Listen:
My heart is with all those who have been impacted by recent fires in Southern California.
Zibby Books, whose founder, Zibby Owens was impacted, has created a clothing drive for two weeks from Monday, January 20th – Sunday, February 2nd at 1121 Montana Avenue, Santa Monica, CA from 9 am – 6 pm.
If you know anyone who has lost their home or is indefinitely displaced and needs clothing, please have them sign up for a time-slot here. (Before or after they “shop” at the pop-up — or any other time we’re open — they can come to Zibby’s Bookshop at 1113 Montana Avenue for free books for them and their children
Now for today’s episode. My friend Bill Dameron (7in episode #47) mentioned Christie Tate’s book Group to me a few years ago, when I told him that I wanted to work on my own memoir.

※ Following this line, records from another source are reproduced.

Lemma seen_announced {A} msg (c : M S A) w :
  tidy c -> seen (announced msg c) w = seen c (printed w [msg]).
Proof.
  intros Hc. unfold seen. rewrite sent_announced, announced_run by done.
  by destruct (c _) as [[a|e|x] w'].
Qed.

(** A value computed from what a call returns is part of the call. *)
Lemma call_bind_lift {A B} client req (f : Response -> result A)
    (k : A -> result B) :
  (a <- call client req f ;; lift (k a))
  ≡ call client req (fun rsp => let? a := f rsp in k a).
Proof.
  intros w. unfold bind, call, exchanged, lift.
  destruct (url_error _); [done|].
  destruct (round_trip _ _ _) as [[e|rsp] s']; [done|].
  by destruct (f rsp).
Qed.

(** The branches, seen from outside, are their calls. *)
Lemma seen_update_branch self p found config env start w :
  seen (main.update_branch self p found config env start) w
  = seen (update_call self p found config env)
      (printed w ["Updating stack " +:+ quoted (Wire.Stack.Name found) +:+ "..."]).
Proof.
  unfold seen. rewrite sent_update_branch, update_branch_run.
  by destruct (update_call _ _ _ _ _ _) as [[[]|e|x] w'].
Qed.

Lemma seen_deploy_branch self p endpoint config env start w :
  seen (main.deploy_branch self p endpoint config env start) w
  = seen (deploy_call self p endpoint config env)
      (printed w ["Depploy stack " +:+ quoted (main.Stack.Name (stack_of p)) +:+ "..."]).
Proof.
  unfold seen. rewrite sent_deploy_branch, deploy_branch_run.
  by destruct (deploy_call _ _ _ _ _ _) as [[[]|e|x] w'].
Qed.

Lemma seen_update_call self p found env w :
  seen (update_call self p found
          (main.stack_config (main.Stack.Config (stack_of p))) env) w
  = match config_of p false (outside w) with
    | Ok config =>
        let req := update_request self found config true env in
        seen (call (client self) req (accept_200 req)) w
    | Err e => ([], Err e, outside w)
    | Panic x => ([], Panic x, outside w)
    end.
Proof.
  unfold update_call, config_of. simpl. case_decide.
  { by rewrite UpdateStackFromString_call. }
  unfold seen. rewrite UpdateStackFromFile_run.
  unfold UpdateStackFromFile. rewrite sent_ReadFile_bind.
  destruct (read_file _ _) as [e|data]; simpl; [done|].
  by rewrite UpdateStackFromString_call, (UpdateStackFromString_call _ _ _ _ _ w).
Qed.

Lemma seen_deploy_call self p endpoint env w :
  seen (deploy_call self p endpoint
          (main.stack_config (main.Stack.Config (stack_of p))) env) w
  = match config_of p true (outside w) with
    | Ok config =>
        let req := create_string_request self endpoint
                     (main.Stack.Name (stack_of p)) config env in
        seen (call (client self) req (accept_200 req)) w
    | Err e => ([], Err e, outside w)
    | Panic x => ([], Panic x, outside w)
    end.
Proof.
  unfold deploy_call, config_of. simpl. case_decide.
  { by rewrite DeployStackFromString_call. }
  case_decide as Hpath; case_bool_decide; try done; simpl;
    [|unfold seen; by rewrite sent_raise].
  unfold seen. rewrite DeployStackFromFile_run.
  unfold DeployStackFromFile. rewrite sent_ReadFile_bind.
  destruct (read_file _ _) as [e|data]; simpl; [done|].
  by rewrite DeployStackFromString_call, (DeployStackFromString_call _ _ _ _ _ w).
Qed.

Lemma seen_lift_bind {A B} (r : result A) (k : A -> M S B) w :
  seen (bind (lift r) k) w
  = match r with
    | Ok a => seen (k a) w
    | Err e => ([], Err e, outside w)
    | Panic x => ([], Panic x, outside w)
    end.
Proof. unfold seen, sent. destruct r; simpl; by rewrite ?drop_all. Qed.
(** A stack added at the end is the first with [f] when no other has it. *)
Lemma find_snoc {A} (f : A -> bool) (l : list A) (a : A) :
  find f l = None -> f a = true -> find f (l ++ [a]) = Some a.
Proof.
  intros Hnone Hf. induction l as [|b l IH]; simpl in *; [by rewrite Hf|].
  destruct (f b); [done | by apply IH].
Qed.

Lemma find_Some_app {A} (f : A -> bool) (l k : list A) (a : A) :
  find f l = Some a -> find f (l ++ k) = Some a.
Proof.
  induction l as [|b l IH]; [done|]. simpl. destruct (f b); [done | apply IH].
Qed.

Lemma wf_add s x :
  wf s -> stack_id x = next_id s -> in_int_range (next_id s) = true ->
  in_int_range (stack_endpoint x) = true ->
  taken s (stack_name x) (stack_endpoint x) = false ->
  wf (with_stacks s (stacks s ++ [x]) (next_id s + 1)).
Proof.
  intros [Hn Hnr Hids Hr Hnames] Hid Hroom Hend Hfree.
  pose proof (proj1 (Forall_forall _ _) Hr) as Hlt.
  split; simpl; try done.
  - rewrite fmap_app. apply NoDup_app. split_and!; [done| |apply NoDup_singleton].
    intros i (y & -> & Hy)%list_elem_of_fmap_1 Hi%list_elem_of_singleton.
    apply Hlt in Hy. simpl in *. lia.
  - apply Forall_app. split.
    + eapply Forall_impl; [exact Hr|]. simpl. intros y (? & ? & ?). split_and!; [done..|lia].
    + apply Forall_singleton. rewrite Hid. split_and!; [done..|lia].
  - rewrite fmap_app. apply NoDup_app. split_and!; [done| |apply NoDup_singleton].
    intros k (y & -> & Hy)%list_elem_of_fmap_1 [= Hname Hend']%list_elem_of_singleton.
    apply bool_decide_eq_false in Hfree. destruct Hfree.
    apply Exists_exists. by exists y.
Qed.

Lemma wf_put s x x' :
  wf s -> x ∈ stacks s -> stack_id x' = stack_id x ->
  stack_name x' = stack_name x -> stack_endpoint x' = stack_endpoint x ->
  wf (with_stacks s (put x' (stacks s)) (next_id s)).
Proof.
  intros [Hn Hnr Hids Hr Hnames] Hin Hid Hname Hend.
  pose proof (proj1 (Forall_forall _ _) Hr) as Hlt.
  split; simpl; try done.
  - by rewrite (put_key stack_id x).
  - unfold put. apply Forall_fmap, Forall_forall. intros y Hy. simpl.
    case_decide; [|by apply Hlt]. rewrite Hid, Hend. by apply Hlt.
  - rewrite (put_key _ x); [done..|]. by rewrite Hname, Hend.
Qed.

Lemma create_wf s n req : wf s -> n ∈ nodes s -> wf (create s n req).2.
Proof.
  intros Hwf Hin. unfold create. repeat case_match; try done. simpl.
  apply wf_add; simpl; try done; [by apply negb_false_iff|].
  by apply (proj1 (Forall_forall _ _) (wf_node_range _ Hwf)).
Qed.

Lemma update_wf s x req : wf s -> x ∈ stacks s -> wf (update s x req).2.
Proof.
  intros Hwf Hin. unfold update. case_match; [|done]. by apply (wf_put s x).
Qed.

(** The server keeps its state well formed, whatever it is asked. *)
Lemma handle_wf s req : wf s -> wf (handle s req).2.
Proof.
  intros Hwf. unfold handle.
  destruct (route s req) eqn:E; simpl; try done; case_match; simpl; try done.
  - by eapply create_wf, route_Create.
  - by eapply update_wf, route_Update.
Qed.

End Invariant.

I read her book cover to cover and knew she would be a fantastic guest on the program … and she is.
In This Episode:
- The inspiration behind Christie’s memoir, Group, and its impact on readers worldwide
- The inciting incident that drove the rest of her book
- How she initially started with a prologue that became her ending and why she made that choice
- Why vulnerability and honesty are crucial in her storytelling
- The ticking time bomb that informed her memoir and why that’s key to building dramatic tension
- How group therapy transformed her life and how ‘prescriptions’ offered a structure for her writing
- The key to using detail and specificity to bring readers into the story
- How Christie found her throughline and worked it into the memoir
- Her advice for aspiring writers: go where the “heat” is, and how to do that
- The power of images in writing
- What to do when you get stuck and how being a reader before a writer, helps
Watch on YouTube
About Christie Tate
Christie Tate is an essayist and author who writes creative nonfiction and memoir. She is the author of the New York Times bestseller Group, which was a Reese’s Book Club selection and has been translated into 19 languages. She is also the author of B.F.F.— A Memoir of Friendship Lost & Found. Her writing has appeared in The New York Times, The Washington Post, Chicago Tribune, McSweeney’s Internet Tendency, and elsewhere. Her essays have been nominated for Pushcart Prizes, and Kiese Laymon selected her essay, Promised Lands, as the winner of the New Ohio Review’s 2019 nonfiction contest. She writes about addiction, eating disorders, friendship, alienation, recovery, and her Grandma’s farm in Forreston, Texas. She grew up in Dallas and now lives in Chicago with her family. She has finally stopped telling people that she graduated first in her law school class. Please don’t hate her because she has no pets.